The 1990 Chicago Blues Festival ran from June 8-10, and the lineup was amazingly strong.  Scheduled to appear were Fenton Robinson, Sunnyland Slim, Billy Branch, Carey Bell, Charlie Musselwhite, Floyd McDaniel, Lonnie Pitchford, Otis Clay, Otis Rush, Lowell Fulson, Jimmy Dawkins, Luther Allison and Bernard Allison, Cephas and Wiggins, Ruth Brown, Nappy Brown, Smokey Smothers, Honeyboy Edwards, and John Lee Hooker, among so many other top-tier blues artists. 

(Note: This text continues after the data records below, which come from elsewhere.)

Lemma CheckTxInputs_spec {HP : Primitives} {HT : TxEnv} {HPL : PrimitivesLaws} {HTL : TxEnvLaws}
    {V : Type} {HV : CCoinsView V} {HA : ViewAbs V} {HVL : ViewLaws V}
    (tx : CTransaction) (state : TxValidationState) (h : Z) (c : CCoinsViewCache V) :
  view_ok c -> heights_ok (coins c) -> in_u 31 h -> IsCoinBase tx = false ->
  Forall (fun o => 0 <= nValue o <= MAX_MONEY) (vout tx) -> total (vout tx) <= MAX_MONEY ->
  exists ok state' fee c', CheckTxInputs tx state h c = (Ok ((ok, state'), fee), c') /\ same_view c c' /\
    (inputs_pay (coins c) h tx -> ok = true /\ state' = state /\
       exists f, fee = Some f /\ 0 <= f /\ total (map out (spent (coins c) (vin tx))) = total (vout tx) + f) /\
    (~ inputs_pay (coins c) h tx -> ok = false /\ fee = None).
Proof.
  intros Hok Hh Hhr Hcb Hvo Hto. unfold CheckTxInputs, mbind, stm_bind, inputs_pay.
  destruct (HaveInputs_spec c tx Hok Hcb) as (b & c1 & E1 & (C1 & B1 & O1) & Hb). rewrite E1.
  destruct b; cbn [negb].
  2: { eexists false, _, None, c1. split; [reflexivity|]. split; [apply same_view_intro; auto|]. split; [|auto].
       intros [Hall _]. apply Hb in Hall. discriminate. }
  destruct Hb as [Hall _]. specialize (Hall eq_refl).
  destruct (check_inputs_loop_spec h (vin tx) 0 c1 O1) as (r & c2 & E2 & S2 & R1 & R2); [rewrite C1; exact Hh|exact Hhr|rewrite C1; exact Hall|unfold MAX_MONEY, COIN; lia|].
  rewrite C1 in R1, R2. rewrite E2. set (xs := spent (coins c) (vin tx)) in *.
  assert (S : same_view c c2) by (eapply same_view_trans; [apply same_view_intro|exact S2]; auto).
  destruct r as [sum|[res reason]].
  2: { eexists false, _, None, c2. split; [reflexivity|]. split; [exact S|]. split; [|auto].
       intros (_ & Hf & Ht & _). discriminate (R1 (conj Hf Ht)). }
  assert (G : Forall (spendable h) xs /\ total (map out xs) <= MAX_MONEY /\ sum = total (map out xs)).
  { destruct (decide (Forall (spendable h) xs /\ 0 + total (map out xs) <= MAX_MONEY)) as [G|G].
    - injection (R1 G) as ->. destruct G. auto.
    - destruct (R2 G) as [e Ee]. discriminate. }
  destruct G as (Hf & Ht & ->). unfold lift_st. rewrite (value_out tx Hvo Hto).
  assert (0 <= total (vout tx)) by (apply total_nonneg; eapply Forall_impl; [exact Hvo|]; cbn; lia).
  destruct (Z.ltb_spec (total (map out xs)) (total (vout tx))).
  { eexists false, _, None, c2. split; [reflexivity|]. split; [exact S|]. split; [|auto]. intros (_ & _ & _ & ?). lia. }
  assert (Em : i64 (total (map out xs) - total (vout tx)) = total (map out xs) - total (vout tx)).
  { apply swrap_small; [lia|]. change MAX_MONEY with 121300000000000000 in *. word_lia. }
  rewrite Em. assert (M : MoneyRange (total (map out xs) - total (vout tx)) = true) by (apply MoneyRange_spec; lia).
  rewrite M. cbn [negb]. eexists true, state, _, c2. split; [reflexivity|]. split; [exact S|]. split.
  - intros _. repeat split; auto. eexists. split; [reflexivity|]. lia.
  - intros Hn. exfalso. apply Hn. repeat split; auto.
Qed.
(* ===== verification/Locks.v ===== *)
(** * Absolute and relative lock times

    Models [IsFinalTx], [CalculateSequenceLocks], [EvaluateSequenceLocks] and
    [SequenceLocks] of [src/consensus/tx_verify.cpp], and their uses at the
    chain tip in [src/validation.cpp].  The sequence-number constants are
    members of CTxIn, which is not in the repository: they are the operations
    of the class [LockEnv]. *)

From stdpp Require Import base numbers list gmap sorting strings.
From Stdlib Require Import ZArith Lia.
From S2P Require Import Prelude ArithUint256 Params Transaction Coins Chain ActiveChain ChainWork.

Local Open Scope Z_scope.

Class LockEnv : Type := {
  SEQUENCE_FINAL : Z;
  SEQUENCE_LOCKTIME_DISABLE_FLAG : Z;
  SEQUENCE_LOCKTIME_TYPE_FLAG : Z;
  SEQUENCE_LOCKTIME_MASK : Z;
  SEQUENCE_LOCKTIME_GRANULARITY : Z;
  LOCKTIME_THRESHOLD : Z;
  STANDARD_LOCKTIME_VERIFY_FLAGS : Z;
}.

Section Locks.
Context `{LockEnv}.

Definition IsFinalTx (tx : CTransaction) (nBlockHeight nBlockTime : Z) : bool :=
  if nLockTime tx =? 0 then true
  else if nLockTime tx <? (if nLockTime tx <? LOCKTIME_THRESHOLD then nBlockHeight else nBlockTime) then true
  else forallb (fun txin => nSequence txin =? SEQUENCE_FINAL) (vin tx).

(** The loop over the inputs: the two lock values and the heights as the loop
    leaves them. *)
Fixpoint sequence_loop (h : heap) (block : ptr) (ins : list CTxIn) (prevHeights : list Z) (nMinHeight nMinTime : Z)
    : res (Z * Z * list Z) :=
  match ins, prevHeights with
  | txin :: ins', nCoinHeight :: rest =>
      if negb (Z.land (nSequence txin) SEQUENCE_LOCKTIME_DISABLE_FLAG =? 0) then
        '(mh, mt, hs) ← sequence_loop h block ins' rest nMinHeight nMinTime;
        Ok (mh, mt, 0 :: hs)
      else if negb (Z.land (nSequence txin) SEQUENCE_LOCKTIME_TYPE_FLAG =? 0) then
        a ← GetAncestor h block (Z.max (i32 (nCoinHeight - 1)) 0);
        a ← match a with Some a => Ok a | None => Fail AssertFailed end;
        nCoinTime ← GetMedianTimePast h a;
        let nMinTime := Z.max nMinTime
          (i64 (nCoinTime + u32 (Z.shiftl (Z.land (nSequence txin) SEQUENCE_LOCKTIME_MASK) SEQUENCE_LOCKTIME_GRANULARITY) - 1)) in
        '(mh, mt, hs) ← sequence_loop h block ins' rest nMinHeight nMinTime;
        Ok (mh, mt, nCoinHeight :: hs)
      else
        let nMinHeight := Z.max nMinHeight (i32 (nCoinHeight + Z.land (nSequence txin) SEQUENCE_LOCKTIME_MASK - 1)) in
        '(mh, mt, hs) ← sequence_loop h block ins' rest nMinHeight nMinTime;
        Ok (mh, mt, nCoinHeight :: hs)
  | _, _ => Ok (nMinHeight, nMinTime, [])
  end.

Definition enforce_bip68 (tx : CTransaction) (lflags : Z) : bool :=
  (u32 (Transaction.nVersion tx) >=? 2) && negb (Z.land lflags LOCKTIME_VERIFY_SEQUENCE =? 0).

Definition CalculateSequenceLocks (h : heap) (tx : CTransaction) (lflags : Z) (prevHeights : list Z) (block : ptr)
    : res (Z * Z * list Z) :=
  _ ← assert_ (length prevHeights =? length (vin tx))%nat;
  if negb (enforce_bip68 tx lflags) then Ok (-1, -1, prevHeights)
  else sequence_loop h block (vin tx) prevHeights (-1) (-1).

Definition EvaluateSequenceLocks (h : heap) (block : ptr) (lockPair : Z * Z) : res bool :=
  b ← deref h block;
  q ← match pprev b with Some q => Ok q | None => Fail AssertFailed end;
  nBlockTime ← GetMedianTimePast h q;
  Ok (negb ((fst lockPair >=? Chain.nHeight b) || (snd lockPair >=? nBlockTime)))%bool.

Definition SequenceLocks (h : heap) (tx : CTransaction) (lflags : Z) (prevHeights : list Z) (block : ptr) : res bool :=
  '(mh, mt, _) ← CalculateSequenceLocks h tx lflags prevHeights block;
  EvaluateSequenceLocks h block (mh, mt).
(* ===== verification/BlockRules.v ===== *)
(** * Block checks in the context of the chain

    [CheckWitnessMalleation] and [ContextualCheckBlock] of src/validation.cpp
    are exactly their rules: finality of the transactions, the height in the
    coinbase, the witness commitment and the weight. *)

From stdpp Require Import base numbers list gmap strings.
From Stdlib Require Import ZArith Lia.
From S2P Require Import Prelude ArithUint256 Compact Params Chain ActiveChain ChainWork Pow VersionBits.
From S2P Require Import Merkle Streams Serialize Compressor Transaction TxCheck Locks Blocks.

Local Open Scope Z_scope.

Section Rules.
Context `{BlockEnv, !TxEnv, !ScriptEnv, !LockEnv}.

(** ** Witnesses *)

(** The coinbase commits to the witnesses of all transactions. *)
Definition commitment_ok (b : CBlock) : Prop :=
  exists coinbase rest reserved root mutated out, vtx b = coinbase :: rest /\ coinbase_witness coinbase = [reserved] /\ length reserved = 32%nat /\
    BlockWitnessMerkleRoot hash2 GetWitnessHash (vtx b) = Ok (root, mutated) /\
    vout coinbase !! Z.to_nat (GetWitnessCommitmentIndex b) = Some out /\
    hash256 (root ++ reserved) = take 32 (drop 6 (scriptPubKey out)).

(** Where a commitment is expected and there is one, it is right; otherwise
    there are no witnesses. *)
Definition witness_ok (expect : bool) (b : CBlock) : Prop :=
  if (expect && negb (GetWitnessCommitmentIndex b =? NO_WITNESS_COMMITMENT))%bool then commitment_ok b
  else Forall (fun tx => HasWitness tx = false) (vtx b).

Definition witness_flag_sound (b : CBlock) : Prop := m_checked_witness_commitment b = true -> witness_ok true b.

(** The index that is found is that of an output. *)
Lemma commitment_loop_range outs : forall o pos, 0 <= o -> (pos = NO_WITNESS_COMMITMENT \/ 0 <= pos < o) ->
  let r := commitment_loop o outs pos in r = NO_WITNESS_COMMITMENT \/ 0 <= r < o + Z.of_nat (length outs).
Proof using.
  induction outs as [|out outs IH]; intros o pos Ho Hp r; unfold r; cbn [commitment_loop length]; [rewrite Z.add_0_r; exact Hp|].
  match goal with |- context [if ?c then o else pos] => destruct (IH (o + 1) (if c then o else pos) ltac:(lia)) as [E|E]; [destruct c|left; exact E|right; lia] end;
    unfold NO_WITNESS_COMMITMENT in *; lia.
Qed.

(** What a witness check needs of a block whose transactions were checked. *)
Definition has_coinbase (b : CBlock) : Prop := exists coinbase rest i ins, vtx b = coinbase :: rest /\ vin coinbase = i :: ins.

Lemma body_has_coinbase b : body_valid b -> has_coinbase b.
Proof using.
  intros (_ & _ & (cb & rest & E & _) & Hw & _). rewrite E in Hw. apply Forall_cons in Hw as [(Hv & _) _].
  destruct (vin cb) as [|i ins] eqn:Ei; [contradiction|]. exists cb, rest, i, ins. auto.
Qed.

(** The same block with other memory. *)
Definition same_block (b b' : CBlock) : Prop := header b' = header b /\ vtx b' = vtx b.

Lemma witness_ok_same expect b b' : same_block b b' -> witness_ok expect b -> witness_ok expect b'.
Proof using. intros [Eh Ev]. unfold witness_ok, commitment_ok, GetWitnessCommitmentIndex. rewrite Ev. auto. Qed.

(** The flags after a check of the witnesses. *)
Definition witness_flags (b : CBlock) (ok : bool) (b' : CBlock) : Prop :=
  fChecked b' = fChecked b /\ m_checked_merkle_root b' = m_checked_merkle_root b /\ witness_flag_sound b'.

Lemma outcome_witness_reject reason b st P : ~ P -> witness_flag_sound b -> outcome (reject BLOCK_MUTATED reason) b st P (witness_flags b).
Proof using. intros HP Hf. apply outcome_reject; [exact HP|]. split; [reflexivity|]. split; [reflexivity|exact Hf]. Qed.

Lemma outcome_accept b st (P : Prop) (Q : bool -> CBlock -> Prop) : P -> Q true b -> outcome (mret true) b st P Q.
Proof using. intros HP HQ. exists true, b, st. split; [reflexivity|]. split; [tauto|]. do 2 (split; [reflexivity|]). split; [exact HQ|]. split; [auto|discriminate]. Qed.

Lemma no_witness_spec b st : witness_flag_sound b ->
  outcome (if existsb HasWitness (vtx b) then reject BLOCK_MUTATED "unexpected-witness" else mret true) b st
    (Forall (fun tx => HasWitness tx = false) (vtx b)) (witness_flags b).
Proof using.
  intros Hf. apply outcome_if; intros E.
  - apply outcome_witness_reject; [|exact Hf]. rewrite <- existsb_Forall. congruence.
  - apply outcome_accept; [apply existsb_Forall, E|]. split; [reflexivity|]. split; [reflexivity|exact Hf].
Qed.

Lemma BlockWitnessMerkleRoot_total b : vtx b <> [] -> exists root mutated, BlockWitnessMerkleRoot hash2 GetWitnessHash (vtx b) = Ok (root, mutated).
Proof using.
  intros Hv. unfold BlockWitnessMerkleRoot. destruct (vtx b) as [|tx rest]; [contradiction|].
  destruct (ComputeMerkleRoot_levels hash2 (uint256_null :: map GetWitnessHash rest)) as (r & -> & _); [discriminate|]. eauto.
Qed.

Lemma CheckWitnessMalleation_spec expect b st : has_coinbase b -> witness_flag_sound b ->
  outcome (CheckWitnessMalleation expect) b st (witness_ok expect b) (witness_flags b).
Proof using.
  intros (cb & rest & i & ins & Ev & Ei) Hf. unfold CheckWitnessMalleation, outcome, get_block. unfold mbind at 1, stm_bind at 1. cbn [fst]. cbv zeta.
  destruct expect; [|apply no_witness_spec, Hf]. unfold witness_ok. cbn [andb]. destruct (m_checked_witness_commitment b) eqn:Em.
  { apply outcome_accept; [apply (Hf Em)|]. split; [reflexivity|]. split; [reflexivity|exact Hf]. }
  destruct (Z.eqb_spec (GetWitnessCommitmentIndex b) NO_WITNESS_COMMITMENT) as [En|En]; cbn [negb]; [apply no_witness_spec, Hf|].
  assert (Etx : match vtx b with tx :: _ => match vin tx with [] => Fail AssertFailed | _ => Ok tx end | [] => Fail AssertFailed end = Ok cb)
    by (rewrite Ev, Ei; reflexivity).
  unfold mbind at 1, stm_bind at 1, lift_st at 1. rewrite Etx.
  assert (Rej : forall reason, ~ commitment_ok b -> outcome (reject BLOCK_MUTATED reason) b st (commitment_ok b) (witness_flags b))
    by (intros reason Hn; apply outcome_witness_reject; assumption).
  destruct (coinbase_witness cb) as [|reserved [|r2 rs]] eqn:Ew;
    [apply Rej; intros (? & ? & ? & ? & ? & ? & E1 & E2 & _); rewrite Ev in E1; injection E1 as <- <-; congruence| |
     apply Rej; intros (? & ? & ? & ? & ? & ? & E1 & E2 & _); rewrite Ev in E1; injection E1 as <- <-; congruence].
  destruct (Nat.eqb_spec (length reserved) 32) as [El|El]; cbn [negb];
    [|apply Rej; intros (? & ? & ? & ? & ? & ? & E1 & E2 & E3 & _); rewrite Ev in E1; injection E1 as <- <-; congruence].
  destruct (BlockWitnessMerkleRoot_total b ltac:(rewrite Ev; discriminate)) as (root & mutated & Er).
  unfold mbind at 1, stm_bind at 1, lift_st at 1. rewrite Er.
  assert (Ho : exists out, vout cb !! Z.to_nat (GetWitnessCommitmentIndex b) = Some out).
  { apply lookup_lt_is_Some. unfold GetWitnessCommitmentIndex in *. rewrite Ev in *.
    destruct (commitment_loop_range (vout cb) 0 NO_WITNESS_COMMITMENT ltac:(lia) ltac:(left; reflexivity)); [contradiction|lia]. }
  destruct Ho as [out Ho]. unfold mbind at 1, stm_bind at 1, lift_st at 1. rewrite Ho. cbn [access].
  destruct (bool_decide_reflect (hash256 (root ++ reserved) = take 32 (drop 6 (scriptPubKey out)))) as [Eh|Eh]; cbn [negb].
  - assert (Hc : commitment_ok b) by (exists cb, rest, reserved, root, mutated, out; auto 10).
    exists true, (set_checked_witness_commitment b), st. split; [reflexivity|]. split; [tauto|]. do 2 (split; [reflexivity|]).
    split; [|split; [auto|discriminate]]. split; [reflexivity|]. split; [reflexivity|]. intros _.
    apply (witness_ok_same true b); [split; reflexivity|]. unfold witness_ok. rewrite (proj2 (Z.eqb_neq _ _) En). exact Hc.
  - apply Rej. intros (? & ? & ? & ? & ? & ? & E1 & E2 & E3 & E4 & E5 & E6). rewrite Ev in E1. injection E1 as <- <-. congruence.
Qed.

(** ** [ContextualCheckBlock] *)

(** The rules for a block of the given height whose parent has this median time
    past. *)
Definition contextual_valid (params : Params) (height mtp : Z) (b : CBlock) : Prop :=
  Forall (fun tx => IsFinalTx tx height (if CSVHeight params <=? height then mtp else hdr_nTime (header b)) = true) (vtx b) /\
  (BIP34Height params <= height -> exists coinbase rest i ins, vtx b = coinbase :: rest /\ vin coinbase = i :: ins /\
     take (length (script_num height)) (scriptSig i) = script_num height) /\
  witness_ok (SegwitHeight params <=? height) b /\
  GetBlockWeight b <= MAX_BLOCK_WEIGHT.

Lemma contextual_valid_same params height mtp b b' : same_block b b' -> contextual_valid params height mtp b -> contextual_valid params height mtp b'.
Proof using.
  intros Hs (Hfin & Hcb & Hw & Hbw). pose proof Hs as [Eh Ev]. unfold contextual_valid, GetBlockWeight. rewrite Eh, Ev.
  split; [exact Hfin|]. split; [exact Hcb|]. split; [eapply witness_ok_same; eauto|exact Hbw].
Qed.

Lemma ContextualCheckBlock_spec h params q bq mtp b st : h !! q = Some bq -> 0 <= Chain.nHeight bq < 2 ^ 31 - 1 -> GetMedianTimePast h q = Ok mtp ->
  has_coinbase b -> witness_flag_sound b ->
  outcome (ContextualCheckBlock h params (Some q)) b st (contextual_valid params (Chain.nHeight bq + 1) mtp b) (witness_flags b).
Proof using.
  intros Hq Hh Hm Hcb Hf. unfold ContextualCheckBlock, outcome, get_block. unfold mbind at 1, stm_bind at 1. cbn [fst].
  set (height := Chain.nHeight bq + 1).
  assert (Bur : forall dep, BuriedActiveAfter h params dep (Some q) = Ok (DeploymentHeight params dep <=? height))
    by (intros dep; unfold BuriedActiveAfter; rewrite (deref_ok h q bq Hq); cbn [mbind res_bind]; rewrite Z.geb_leb; reflexivity).
  unfold mbind at 1, stm_bind at 1, lift_st at 1. rewrite (deref_ok h q bq Hq). cbn [mbind res_bind]. rewrite swrap_small by (try lia; word_lia). fold height.
  unfold mbind at 1, stm_bind at 1, lift_st at 1. rewrite Bur. cbn [DeploymentHeight].
  set (cutoff := if CSVHeight params <=? height then mtp else hdr_nTime (header b)).
  unfold mbind at 1, stm_bind at 1, lift_st at 1.
  replace (if CSVHeight params <=? height then GetMedianTimePast h q else Ok (hdr_nTime (header b))) with (@Ok Z cutoff)
    by (unfold cutoff; destruct (_ <=? _); congruence).
  assert (Rej : forall reason, ~ contextual_valid params height mtp b ->
    outcome (reject BLOCK_CONSENSUS reason) b st (contextual_valid params height mtp b) (witness_flags b))
    by (intros reason Hn; apply outcome_reject; [exact Hn|]; split; [reflexivity|]; split; [reflexivity|exact Hf]).
  destruct (existsb (fun tx => negb (IsFinalTx tx height cutoff)) (vtx b)) eqn:Efin.
  { apply Rej. intros (Hfin & _). fold cutoff in Hfin. rewrite <- not_false_iff_true in Efin. apply Efin, existsb_Forall.
    eapply Forall_impl; [exact Hfin|]. cbn. intros tx ->. reflexivity. }
  assert (Hfin : Forall (fun tx => IsFinalTx tx height cutoff = true) (vtx b)).
  { apply existsb_Forall in Efin. eapply Forall_impl; [exact Efin|]. cbn. intros tx Ht. apply negb_false_iff in Ht. exact Ht. }
  pose proof Hcb as (cb & rest & i & ins & Ev & Ei). unfold mbind at 1, stm_bind at 1, lift_st at 1. rewrite Bur. cbn [DeploymentHeight].
  set (in_cb := BIP34Height params <=? height). set (hok := bool_decide (take (length (script_num height)) (scriptSig i) = script_num height)).
  assert (Ehok : (if in_cb then match vtx b with
        | tx :: _ => match vin tx with
                     | i :: _ => Ok (bool_decide (take (length (script_num height)) (scriptSig i) = script_num height))
                     | [] => Fail BadAccess
                     end
        | [] => Fail BadAccess
        end else Ok true) = Ok (negb in_cb || hok)%bool) by (rewrite Ev, Ei; destruct in_cb; reflexivity).
  unfold mbind at 1, stm_bind at 1, lift_st at 1. rewrite Ehok.
  destruct (negb in_cb || hok)%bool eqn:Ecb; cbn [negb].
  2: { apply orb_false_iff in Ecb as [E1 E2]. apply negb_false_iff in E1. apply bool_decide_eq_false in E2. apply Rej. intros (_ & Hc & _).
       destruct (Hc ltac:(unfold in_cb in E1; zbool; lia)) as (cb' & rest' & i' & ins' & E3 & E4 & E5). rewrite Ev in E3. injection E3 as <- <-. congruence. }
  assert (Hcbh : BIP34Height params <= height -> exists coinbase rest i ins, vtx b = coinbase :: rest /\ vin coinbase = i :: ins /\
     take (length (script_num height)) (scriptSig i) = script_num height).
  { intros Hle. unfold in_cb in Ecb. apply Z.leb_le in Hle. rewrite Hle in Ecb. cbn in Ecb. apply bool_decide_eq_true in Ecb. exists cb, rest, i, ins. auto. }
  unfold mbind at 1, stm_bind at 1, lift_st at 1. rewrite Bur. cbn [DeploymentHeight]. unfold mbind at 1, stm_bind at 1.
  destruct (CheckWitnessMalleation_spec (SegwitHeight params <=? height) b st Hcb Hf) as (ok & b1 & st1 & E1 & R1 & Eh1 & Ev1 & Q1 & S1 & I1). rewrite E1.
  destruct ok; cbn [negb].
  2: { exists false, b1, st1. split; [reflexivity|]. split; [|auto]. split; [discriminate|]. intros (_ & _ & Hw & _). apply R1 in Hw. discriminate. }
  rewrite (S1 eq_refl) in *. destruct (Z.gtb_spec (GetBlockWeight b) MAX_BLOCK_WEIGHT) as [Hw|Hw].
  - destruct (reject_spec BLOCK_CONSENSUS "bad-blk-weight" b1 st) as (st' & E & Hst). exists false, b1, st'. split; [exact E|].
    split; [|split; [exact Eh1|split; [exact Ev1|split; [exact Q1|split; [discriminate|auto]]]]]. split; [discriminate|]. intros (_ & _ & _ & Hle). lia.
  - exists true, b1, st. split; [reflexivity|]. split; [|split; [exact Eh1|split; [exact Ev1|split; [exact Q1|split; [auto|discriminate]]]]].
    split; [intros _|reflexivity]. split; [exact Hfin|]. split; [exact Hcbh|]. split; [apply R1; reflexivity|lia].
Qed.
End Rules.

I’ve written about the golden days of the Chicago Blues Festival here before, lost in fond reminiscences about the breadth of eminent talent that had graced what used to be the three stages at the event; the Petrillo Bandshell, the Crossroads Stage, and the Front Porch Stage.  When you’re as rabid about the blues as I am, seeing Johnny Shine up close, hearing Albert King wail on his guitar Lucy, basking in the shade of Grant Park’s trees while watching Jimmy Rogers school everyone on classic Chicago blues, and falling into a deep melancholy while Etta James sang “At Last”, leaves weighty impressions that lasts forever. 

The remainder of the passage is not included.